Kist-van Holthe Joana E, Ho Ping L, Stablein Donald, Harmon William E, Baum Michelle A
Children's Hospital, Harvard Medical School, Boston, MA 02115, USA.
Pediatr Transplant. 2005 Jun;9(3):305-10. doi: 10.1111/j.1399-3046.2005.00311.x.
In some children with bilateral Wilms' tumor, reduction of tumor burden cannot be accomplished without total nephrectomy. In Denys-Drash syndrome, nephrectomy is required for associated Wilms' tumor or after progression to end stage renal disease secondary to diffuse mesangial sclerosis because of risk of development of Wilms' tumor. Current recommendation is to wait at least 1-2 yr after completion of chemotherapy for Wilms' tumor before renal transplantation. The North American Pediatric Renal Transplant Cooperative Study dialysis (1992-2001) and transplant registries (1987-2002) were analyzed, comparing children 0-18 yr old with Wilms' tumor and Denys-Drash syndrome to other primary diagnoses. There were 37 children with Wilms' tumor and 33 with Denys-Drash syndrome in the dialysis registry. Of these, 10 children with Wilms' tumor and three with Denys-Drash syndrome did not receive a renal transplant and all died. The cause of death was Wilms' tumor in eight children with Wilms' tumor and in one with Denys-Drash syndrome. The transplant registry included 43 children with Wilms' tumor, 43 children with Denys-Drash syndrome, and 7469 patients with other diagnoses. Acute rejection, graft and patient survival profiles from all three groups at 6 months, 1 and 3 yr post-transplant were comparable. There were no graft failures or deaths because of recurrent Wilms' tumor in the Drash group. There was one death with Wilms' tumor in the Wilms' group - a 2.5-yr-old child transplanted after 6 months of dialysis who died of Wilms' <6 months after renal transplantation. In conclusion, most children dialyzed because of Wilms' tumor and Denys-Drash syndrome who did not receive a renal transplant died of Wilms' tumor. However, the outcomes of children with Wilms' tumor and Denys-Drash syndrome who proceeded to renal transplantation are comparable with children with other diagnoses, with no graft failures because of recurrence and only one death from Wilms' tumor in a Wilms' patient who received only a short course of dialysis prior to transplantation. Current practices in children with Wilms' tumor and Denys-Drash syndrome appear to be on target to portend good outcome following renal transplantation.

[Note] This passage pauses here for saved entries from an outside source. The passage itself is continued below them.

Lemma ptr_loop_spec k : forall fuel n tmp, (k <= fuel)%nat -> 0 <= n < 16 ^ Z.of_nat k -> (0 < k)%nat -> zlen tmp + Z.of_nat k <= 32 ->
  exists ds, ptr_loop fuel n tmp = Ok (tmp ++ ds) /\ numeral 16 n (rev ds).
Proof.
  induction k as [|k IH]; intros fuel n tmp Hf Hn Hk Ht; [lia|]. destruct fuel as [|fuel]; [lia|]. cbn [ptr_loop].
  pose proof (Z.mod_pos_bound n 16 ltac:(lia)). pose proof (Z.div_mod n 16 ltac:(lia)).
  destruct (digits_lookup (n mod 16)) as (c & -> & Hc & Hd & Hz); [lia|]. cbn [outcome_bind].
  rewrite push_spec by lia. cbn [outcome_bind]. assert (0 <= n / 16) by (apply Z.div_pos; lia).
  destruct (Z.eqb_spec (n / 16) 0) as [E|E].
  - exists [c]. split; [done|]. apply numeral_digit; [done|lia|lia].
  - destruct k as [|k].
    { change (Z.of_nat 1) with 1 in Hn. rewrite Z.pow_1_r in Hn. rewrite Z.div_small in E; lia. }
    destruct (IH fuel (n / 16) (tmp ++ [c])) as (ds & -> & Hnum); [lia| |lia| |].
    + split; [done|]. apply Z.div_lt_upper_bound; [lia|].
      replace (Z.of_nat (S (S k))) with (Z.succ (Z.of_nat (S k))) in Hn by lia. rewrite Z.pow_succ_r in Hn by lia. lia.
    + rewrite zlen_app. unfold zlen at 2. simpl. lia.
    + exists (c :: ds). rewrite <- app_assoc. split; [done|]. simpl. apply numeral_snoc; try done; lia.
Qed.

(** The shared end of both conversions. *)
Lemma num_to_str_spec num base flags padding : base = 8 \/ base = 10 \/ base = 16 -> - 2 ^ 63 <= num < 2 ^ 63 ->
  exists ds, let body := (if (num <? 0) && has flags FLAG_SIGNED then [45] else []) ++ ds in
    num_to_str num base flags padding = Ok (pad flags (padding - zlen body) ++ body) /\ numeral base (Z.abs num) ds.
Proof.
  intros Hb Hn. unfold num_to_str. destruct (Z.ltb_spec base 2); [lia|]. destruct (Z.ltb_spec 16 base); [lia|]. simpl orb.
  assert (2 ^ 63 < base ^ Z.of_nat 22) as Hpow by (destruct Hb as [->|[->| ->]]; vm_compute; reflexivity).
  destruct (num_loop_spec base 22 ltac:(lia) 64 (Z.abs num) []) as (ds & Hl & Hnum & Hlen); [lia|lia|lia|done|].
  replace (if num <? 0 then num else - num) with (- Z.abs num) by (destruct (Z.ltb_spec num 0); lia).
  rewrite Hl. cbn [outcome_bind app]. exists (rev ds). cbn zeta.
  destruct ((num <? 0) && has flags FLAG_SIGNED).
  - rewrite push_spec by lia. cbn [outcome_bind]. rewrite rev_app_distr. split; [|done].
    do 3 f_equal. unfold zlen. rewrite !length_app, length_rev. simpl. lia.
  - cbn [outcome_bind app]. split; [|done]. do 3 f_equal. unfold zlen. rewrite length_rev. done.
Qed.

在一些双侧肾母细胞瘤患儿中,不进行全肾切除术就无法减轻肿瘤负荷。在迪尼-德拉斯综合征中,由于存在肾母细胞瘤发生风险,对于相关的肾母细胞瘤或在进展为弥漫性系膜硬化继发的终末期肾病后,需要进行肾切除术。目前的建议是,在完成肾母细胞瘤化疗后至少等待1 - 2年再进行肾移植。对北美儿科肾移植协作研究透析登记处(1992 - 2001年)和移植登记处(1987 - 2002年)进行了分析,将0 - 18岁患有肾母细胞瘤和迪尼-德拉斯综合征的儿童与其他原发性诊断的儿童进行比较。透析登记处有37名肾母细胞瘤患儿和33名迪尼-德拉斯综合征患儿。其中,10名肾母细胞瘤患儿和3名迪尼-德拉斯综合征患儿未接受肾移植,全部死亡。8名肾母细胞瘤患儿和1名迪尼-德拉斯综合征患儿的死因是肾母细胞瘤。移植登记处包括43名肾母细胞瘤患儿、43名迪尼-德拉斯综合征患儿和7469名其他诊断的患者。移植后6个月、1年和3年时,三组的急性排斥反应、移植物和患者生存情况相当。迪尼-德拉斯组没有因肾母细胞瘤复发导致的移植物失败或死亡。肾母细胞瘤组有1例因肾母细胞瘤死亡——一名2.5岁儿童在透析6个月后接受移植,肾移植后<6个月死于肾母细胞瘤。总之,大多数因肾母细胞瘤和迪尼-德拉斯综合征接受透析但未接受肾移植的儿童死于肾母细胞瘤。然而,肾母细胞瘤和迪尼-德拉斯综合征患儿进行肾移植的结果与其他诊断的患儿相当,没有因复发导致的移植物失败,且在移植前仅接受短程透析的肾母细胞瘤患者中只有1例死于肾母细胞瘤。目前针对肾母细胞瘤和迪尼-德拉斯综合征患儿的治疗方法似乎预示着肾移植后会有良好的结果。